▸ **Task details**
Output exactly the first line of the listing and each line after it, through the line that contains "Lemma entry_update (g"; add nothing else.

Segment Start: Recorded information

(** What is stored under a reference. *)
Definition entry (ref : list value) t : A := match node_at same ref t with Some t => content t | None => start end.
Fixpoint same_refs (r r' : list value) : bool :=
  match r, r' with [], [] => true | a :: r, b :: r' => same a b && same_refs r r' | _, _ => false end.

Lemma entry_cons k ref t : entry (k :: ref) t = entry ref (default (new_node start) (child_get same k (children t))).
Proof. unfold entry. simpl. destruct (child_get same k (children t)); [done|]. by destruct ref. Qed.

Lemma entry_update (g : A -> A) f : (forall t, f t = Node (g (content t)) (children t)) -> forall ref ref' t,
  entry ref' (update same start ref f t) = if same_refs ref ref' then g (entry ref t) else entry ref' t.
Proof using same_sym same_trans.
  intros Hf. induction ref as [|k ref IH]; intros [|k' ref'] t; cbn [update same_refs].
  - by rewrite Hf.
  - by rewrite Hf, !entry_cons.
  - done.
  - rewrite !entry_cons. cbn [children]. rewrite child_get_put. destruct (same k k') eqn:E; [|done]. cbn [from_option id andb]. rewrite IH.
    assert (Ek : child_get same k (children t) = child_get same k' (children t)).
    { induction (children t) as [|[k2 t2] l IHl]; [done|]. simpl. rewrite (same_sym k2 k), (same_cong _ _ _ E), same_sym. by destruct (same k2 k'). }
    by rewrite Ek.
Qed.
End TrieLemmas.

Lemma Equal_per : (forall a b, Equal a b = Equal b a) /\ (forall a b c, Equal a b = true -> Equal b c = true -> Equal a c = true).
Proof. split; [apply Equal_sym|apply Equal_trans]. Qed.

(** ** The virtual cache is a stack of maps *)
Module VirtualSpec.
Import VirtualCache.
(** References that are equal term by term are the same key. *)
Definition map := list value -> elem.
Definition empty : map := fun _ => MkElem None false.
Definition put (m : map) (ref : list value) (v : option value) : map := fun r =>
  if same_refs Equal ref r then match v with Some _ => MkElem v (undefined (m ref)) | None => MkElem (value_of (m ref)) true end else m r.

Inductive op : Type := OPush | OPop | OPut (ref : list value) (v : option value).
Definition run_op (c : option virtualCache) (o : op) : option virtualCache :=
  c ← c; match o with OPush => Some (Push c) | OPop => Pop c | OPut ref v => Put c ref v end.
Definition spec_op (ms : option (list map)) (o : op) : option (list map) :=
  ms ← ms;
  match o, ms with
  | OPush, _ => Some (empty :: ms)
  | OPop, _ :: ms => Some ms
  | OPut ref v, m :: ms => Some (put m ref v :: ms)
  | _, [] => None
  end.

Definition repr (t : trie elem) (m : map) : Prop := forall ref, entry Equal (MkElem None false) ref t = m ref.

Lemma new_repr : repr newVirtualCacheElem empty.
Proof. intros [|k ref]; [done|]. unfold entry. by destruct ref. Qed.

Lemma put_repr t m ref v : repr t m -> repr (update Equal (MkElem None false) ref (store v) t) (put m ref v).
Proof.
  intros H r. unfold put. rewrite (entry_update Equal (MkElem None false) Equal_sym Equal_trans
    (fun e => match v with Some _ => MkElem v (undefined e) | None => MkElem (value_of e) true end)), !H; [done|].
  intros [[] ?]. destruct v; reflexivity.
Qed.
(** *** Updates of the array part *)
Lemma list_to_map_set (l : list (string * V)) i x v w :
  NoDup (map fst l) -> l !! i = Some (x, w) ->
  list_to_map (M := gmap string V) (<[i := (x, v)]> l) = <[x := v]> (list_to_map l) /\
  map fst (<[i := (x, v)]> l) = map fst l.
Proof.
  intros N H. pose proof (lookup_lt_Some _ _ _ H) as Hl.
  assert (K : map fst (<[i := (x, v)]> l) = map fst l).
  { rewrite (list_fmap_insert fst). apply list_insert_id. by rewrite list_lookup_fmap, H. }
  split; [|done].
  assert (P1 : l ≡ₚ (x, w) :: (take i l ++ drop (S i) l)).
  { rewrite <- (take_drop_middle l i (x, w) H) at 1. by rewrite <- Permutation_middle. }
  assert (P2 : <[i := (x, v)]> l ≡ₚ (x, v) :: (take i l ++ drop (S i) l)).
  { rewrite insert_take_drop by done. by rewrite <- Permutation_middle. }
  rewrite (list_to_map_proper _ _ (eq_ind_r (fun k => NoDup k) N K) P2).
  rewrite (list_to_map_proper _ _ N P1). simpl. by rewrite insert_insert_eq.
Qed.

Lemma swap_remove_perm {A} (l : list A) i n y z :
  length l = S n -> l !! i = Some y -> l !! n = Some z ->
  y :: take n (if (i <? n)%nat then <[i := z]> l else l) ≡ₚ l.
Proof.
  intros Hl Hi Hn. pose proof (lookup_lt_Some _ _ _ Hi) as Hi'.
  assert (Dn : drop n l = [z]).
  { rewrite (drop_S l z n Hn), drop_ge by lia. done. }
  destruct (i <? n)%nat eqn:C.
  - apply Nat.ltb_lt in C. rewrite take_insert_lt by done.
    set (t := take n l). assert (Ht : t !! i = Some y) by (unfold t; by rewrite lookup_take_lt).
    assert (L : l = t ++ [z]) by (unfold t; by rewrite <- Dn, take_drop).
    clearbody t. subst l. rewrite insert_take_drop by (by eapply lookup_lt_Some).
    rewrite <- (take_drop_middle t i y Ht) at 3.
    rewrite <- (Permutation_middle (take i t)), <- (Permutation_middle (take i t)). simpl.
    apply perm_skip. by rewrite <- Permutation_cons_append.
  - apply Nat.ltb_ge in C. assert (i = n) as -> by lia. assert (y = z) as -> by congruence.
    rewrite <- (take_drop n l) at 2. rewrite Dn. by rewrite Permutation_app_comm.
Qed.

Lemma hm_Put_ok b x v : hm_wf b -> hm_wf (hm_Put b x v) /\ hm_map (hm_Put b x v) = <[x := v]> (hm_map b).
Proof.
  intros W. unfold hm_Put. destruct (hm_m b) as [m|] eqn:M.
  { split; [done|]. unfold hm_map. by rewrite M. }
  pose proof (hm_find_spec b x W M) as F. destruct (W M) as (H1 & H2 & N & H4).
  unfold hm_map. rewrite M. set (a := default [] (hm_a b)) in *. destruct (hm_find b x) as [i|].
  - destruct F as (Hi & w & Hw). unfold hm_wf, live, set_slot. cbn [hm_m hm_n hm_a default].
    rewrite (proj2 (Nat.ltb_lt i (length a))) by lia. unfold id.
    rewrite !length_insert, !take_insert_lt by done. fold a.
    destruct (list_to_map_set (take (hm_n b) a) i x v w N) as [E1 E2];
      [by rewrite lookup_take_lt|].
    split; [|exact E1]. intros _. rewrite E2. done.
  - assert (La : live b = take (hm_n b) a) by done. rewrite La in *.
    destruct (hm_n b <? maxLinearScan)%nat eqn:C.
    + apply Nat.ltb_lt in C. unfold hm_wf, live. cbn [hm_m hm_n hm_a default]. unfold id.
      assert (T : take (S (hm_n b)) (set_slot a (hm_n b) (x, v)) = take (hm_n b) a ++ [(x, v)] /\
        (S (hm_n b) <= length (set_slot a (hm_n b) (x, v)) <= maxLinearScan)%nat).
      { unfold set_slot. destruct (hm_n b <? length a)%nat eqn:D.
        - apply Nat.ltb_lt in D. rewrite length_insert. split; [|lia].
          rewrite (take_S_r _ _ (x, v)) by (by apply list_lookup_insert_eq).
          by rewrite take_insert_ge.
        - apply Nat.ltb_ge in D. rewrite length_app. simpl. split; [|lia].
          rewrite take_ge by (rewrite length_app; simpl; lia). by rewrite (take_ge a) by lia. }
      destruct T as [T1 T2]. rewrite T1. split.
      * intros _. split_ands; [lia|lia| |done]. rewrite map_app. simpl.
        apply NoDup_app. split_ands; [done| |apply NoDup_singleton].
        intros y Hy. rewrite list_elem_of_singleton. by intros ->.
      * rewrite list_to_map_snoc by exact F. done.
    + apply Nat.ltb_ge in C. split; [done|]. cbn [hm_m]. f_equal.
      rewrite take_ge by lia. rewrite take_ge in N by lia. clear -N.
      assert (G : forall (l : list (string * V)) m, NoDup (map fst l) ->
        fold_left (fun m kv => <[kv.1 := kv.2]> m) l m = list_to_map (M := gmap string V) l ∪ m).
      { induction l as [|[k w] l IH]; intros m Nd; simpl; [by rewrite (left_id_L ∅ (∪))|].
        apply NoDup_cons in Nd as [Nk Nd]. rewrite IH by done.
        rewrite <- insert_union_l, insert_union_r; [done|]. by apply not_elem_of_list_to_map_1. }
      rewrite G by done. by rewrite (right_id_L ∅ (∪)).
Qed.

Lemma hm_Delete_ok b x : hm_wf b -> hm_wf (hm_Delete b x) /\ hm_map (hm_Delete b x) = delete x (hm_map b).
Proof.
  intros W. unfold hm_Delete. destruct (hm_m b) as [m|] eqn:M.
  { split; [done|]. unfold hm_map. by rewrite M. }
  pose proof (hm_find_spec b x W M) as F. destruct (hm_find b x) as [i|].
  2:{ split; [done|]. unfold hm_map. rewrite M, delete_id; [done|]. by apply not_elem_of_list_to_map_1. }
  destruct (W M) as (H1 & H2 & N & H4). destruct F as (Hi & w & Hw).
  unfold hm_map. rewrite M. unfold hm_wf, live in *. cbn [hm_m hm_n hm_a].
  set (a := default [] (hm_a b)) in *. cbn [from_option]. unfold id. destruct (hm_n b) as [|n]; [lia|].
  replace (S n - 1)%nat with n by lia.
  destruct (lookup_lt_is_Some_2 a n ltac:(lia)) as [z Hz]. rewrite Hz.
  assert (P : (x, w) :: take n (if (i <? n)%nat then <[i := z]> a else a) ≡ₚ take (S n) a).
  { rewrite <- (swap_remove_perm (take (S n) a) i n (x, w) z).
    - destruct (i <? n)%nat eqn:C; [|by rewrite take_take, Nat.min_l by lia].
      apply Nat.ltb_lt in C. rewrite !take_insert_lt, take_take, Nat.min_l by lia. done.
    - rewrite length_take. lia.
    - by rewrite lookup_take_lt.
    - rewrite lookup_take_lt by lia. done. }
  assert (N' : NoDup (map fst ((x, w) :: take n (if (i <? n)%nat then <[i := z]> a else a)))).
  { by rewrite P. }
  assert (E : list_to_map (M := gmap string V) ((x, w) :: take n (if (i <? n)%nat then <[i := z]> a else a)) =
    list_to_map (take (S n) a)) by (apply list_to_map_proper; [exact N'|exact P]).
  rewrite <- E. clear E. simpl in N'. apply NoDup_cons in N' as [Nx Nt]. split.
  - intros _. assert (L : length (if (i <? n)%nat then <[i := z]> a else a) = length a)
      by (destruct (i <? n)%nat; [by rewrite length_insert|done]).
    rewrite L. split_ands; [lia|lia|done|done].
  - simpl. rewrite delete_insert_eq. symmetry. apply delete_id. by apply not_elem_of_list_to_map_1.
Qed.

Lemma hm_wf_new : hm_wf newBindingsArrayHashmap.
Proof. intros _. simpl. split_ands; [lia|unfold maxLinearScan; lia|apply NoDup_nil_2|done]. Qed.

Lemma hm_Iter_ok b order : hm_wf b ->
  (forall x, x ∈ order <-> is_Some (hm_map b !! x)) -> NoDup order ->
  hm_Iter order b ≡ₚ map_to_list (hm_map b).
Proof.
  intros W Ho Nd. unfold hm_Iter, hm_map in *. destruct (hm_m b) as [m|] eqn:M.
  - apply NoDup_Permutation; [|apply NoDup_map_to_list|].
    + clear Ho. induction Nd as [|x l Hx Nd IH]; simpl; [apply NoDup_nil_2|].
      destruct (m !! x) as [v|]; simpl; [|done]. apply NoDup_cons. split; [|done].
      rewrite list_elem_of_omap. intros (y & Hy & E). destruct (m !! y); [|done]. simplify_eq/=. done.
    + intros [x v]. rewrite list_elem_of_omap, elem_of_map_to_list. split.
      * intros (y & Hy & E). destruct (m !! y) eqn:My; simplify_eq/=. done.
      * intros E. exists x. rewrite Ho, E. split; [by eexists|done].
  - fold (live b). symmetry. apply map_to_list_to_map. by destruct (W M) as (_ & _ & N & _).
Qed.
End Refinement.

(** Operations on the hash map, and on the finite map that it stands for. *)
Inductive hm_op (V : Type) : Type :=
| HPut (x : string) (v : V)
| HDelete (x : string).
Arguments HPut {V} x v.
Arguments HDelete {V} x.

Definition hm_run {V} (os : list (hm_op V)) : bindingsArrayHashmap V :=
  fold_left (fun b o => match o with HPut x v => hm_Put b x v | HDelete x => hm_Delete b x end)
    os newBindingsArrayHashmap.
Definition map_run {V} (os : list (hm_op V)) : gmap string V :=
  fold_left (fun m o => match o with HPut x v => <[x := v]> m | HDelete x => delete x m end) os ∅.

Lemma hm_run_ok {V} (os : list (hm_op V)) : hm_wf (hm_run os) /\ hm_map (hm_run os) = map_run os.
Proof.
  unfold hm_run, map_run. assert (W : hm_wf (V := V) newBindingsArrayHashmap) by apply hm_wf_new.
  assert (E : hm_map (V := V) newBindingsArrayHashmap = ∅) by done. revert W E.
  generalize (newBindingsArrayHashmap (V := V)). generalize (∅ : gmap string V).
  induction os as [|o os IH]; intros m b W E; simpl; [done|]. apply IH.
  - destruct o; [by apply hm_Put_ok|by apply hm_Delete_ok].
  - destruct o as [x v|x]; [rewrite (proj2 (hm_Put_ok b x v W))|rewrite (proj2 (hm_Delete_ok b x W))];
      by rewrite E.
Qed.

(** The bindings table, an array that is scanned linearly up to 16 entries
    and a hash map from then on, behaves as a finite map through any sequence of
    puts and deletes: [Get] is its lookup and [Iter] visits each binding once. *)
Theorem bindings_table_refines_map {V} (os : list (hm_op V)) (order : list string) (x : string) :
  hm_Get (hm_run os) x = map_run os !! x /\
  (NoDup order -> (forall y, y ∈ order <-> is_Some (map_run os !! y)) ->
   hm_Iter order (hm_run os) ≡ₚ map_to_list (map_run os)).
Proof.
  destruct (hm_run_ok os) as [W E]. rewrite <- E. split; [by apply hm_Get_ok|].
  intros Nd Ho. by apply hm_Iter_ok.
Qed.

(** ** bindings *)
Record bvalue : Type := MkBvalue { bv_u : option nat; bv_v : value }.
Record bindings : Type := MkBindings { b_id : N; b_values : bindingsArrayHashmap bvalue }.
Definition newBindings (id : N) : bindings := MkBindings id newBindingsArrayHashmap.

(** The store that the pointers point into. *)
Abbreviation heap := (gmap nat bindings).

Definition b_get (h : heap) (u : option nat) (x : string) : option bvalue :=
  match u with
  | None => None
  | Some p => match h !! p with Some b => hm_Get (b_values b) x | None => None end
  end.

Definition b_update (h : heap) (u : option nat) (f : bindingsArrayHashmap bvalue -> bindingsArrayHashmap bvalue) :
    option heap :=
  match u with
  | None => None
  | Some p =>
      match h !! p with
      | Some b => Some (<[p := MkBindings (b_id b) (f (b_values b))]> h)
      | None => None
      end
  end.

(** [bind] sets up the undo record [(a, u)]; [Undo] deletes that key. *)
Definition b_bind (h : heap) (u : option nat) (x : string) (b : value) (other : option nat) : option heap :=
  b_update h u (fun values => hm_Put values x (MkBvalue other b)).
Definition b_delete (h : heap) (u : option nat) (x : string) : option heap :=
  b_update h u (fun values => hm_Delete values x).

(** The number of bindings in the store, which bounds the length of a chain of
    variables. *)
Definition b_count (h : heap) : nat :=
  map_fold (fun _ b n => size (hm_map (b_values b)) + n)%nat 0%nat h.

Fixpoint apply_fuel (fuel : nat) (h : heap) (u : option nat) (a : value) : option (value * option nat) :=
  match fuel with
  | O => None
  | S fuel =>
      match a with
      | Var x =>
          match b_get h u x with
          | None => Some (a, u)
          | Some val => apply_fuel fuel h (bv_u val) (bv_v val)
          end
      | _ => Some (a, u)
      end
  end.
Definition b_apply (h : heap) (u : option nat) (a : value) : option (value * option nat) :=
  apply_fuel (S (b_count h)) h u a.

Definition is_root_name (x : string) : bool := String.eqb x "data" || String.eqb x "input".

(** Variables of other bindings than the caller's get the id as a suffix. *)
Definition namespaceVar (h : heap) (u : option nat) (x : string) (caller : option nat) : option value :=
  match caller with
  | None => Some (Var x)
  | Some c =>
      if bool_decide (u = Some c) || is_root_name x then Some (Var x)
      else match u with
           | None => None
           | Some p => match h !! p with
                       | Some b => Some (Var (x +:+ pretty (b_id b)))
                       | None => None
                       end
           end
  end.

(** [NewArray], [object.Map] and [set.Map] of the plugged elements.  The fuel
    bounds the nesting of the result. *)
Fixpoint plugNamespaced (fuel : nat) (h : heap) (u : option nat) (a : value) (caller : option nat) :
    option value :=
  match fuel with
  | O => None
  | S fuel =>
      match a with
      | Var x =>
          match b_get h u x with
          | None => namespaceVar h u x caller
          | Some val =>
              match b_apply h (bv_u val) (bv_v val) with
              | Some (b, next) => plugNamespaced fuel h next b caller
              | None => None
              end
          end
      | Array l =>
          if IsGround a then Some a
          else option_map Array (mapM (fun x => plugNamespaced fuel h u x caller) l)
      | Object kvs =>
          if IsGround a then Some a
          else option_map (fun kvs => Object (fold_left (fun acc kv => obj_insert kv.1 kv.2 acc) kvs []))
                 (mapM (fun kv => match plugNamespaced fuel h u kv.1 caller, plugNamespaced fuel h u kv.2 caller with
                                  | Some k, Some v => Some (k, v)
                                  | _, _ => None
                                  end) kvs)
      | SetV keys =>
          if IsGround a then Some a
          else option_map (fun keys => SetV (fold_left (fun acc x => set_insert x acc) keys []))
                 (mapM (fun x => plugNamespaced fuel h u x caller) keys)
      | Ref ts => option_map Ref (mapM (fun x => plugNamespaced fuel h u x caller) ts)
      | _ => Some a
      end
  end.
Definition Plug (fuel : nat) (h : heap) (u : option nat) (a : value) : option value :=
  plugNamespaced fuel h u a None.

Segment End: Recorded information

▸ **Result of the exercise**
(** What is stored under a reference. *)
Definition entry (ref : list value) t : A := match node_at same ref t with Some t => content t | None => start end.
Fixpoint same_refs (r r' : list value) : bool :=
  match r, r' with [], [] => true | a :: r, b :: r' => same a b && same_refs r r' | _, _ => false end.

Lemma entry_cons k ref t : entry (k :: ref) t = entry ref (default (new_node start) (child_get same k (children t))).
Proof. unfold entry. simpl. destruct (child_get same k (children t)); [done|]. by destruct ref. Qed.

Lemma entry_update (g : A -> A) f : (forall t, f t = Node (g (content t)) (children t)) -> forall ref ref' t,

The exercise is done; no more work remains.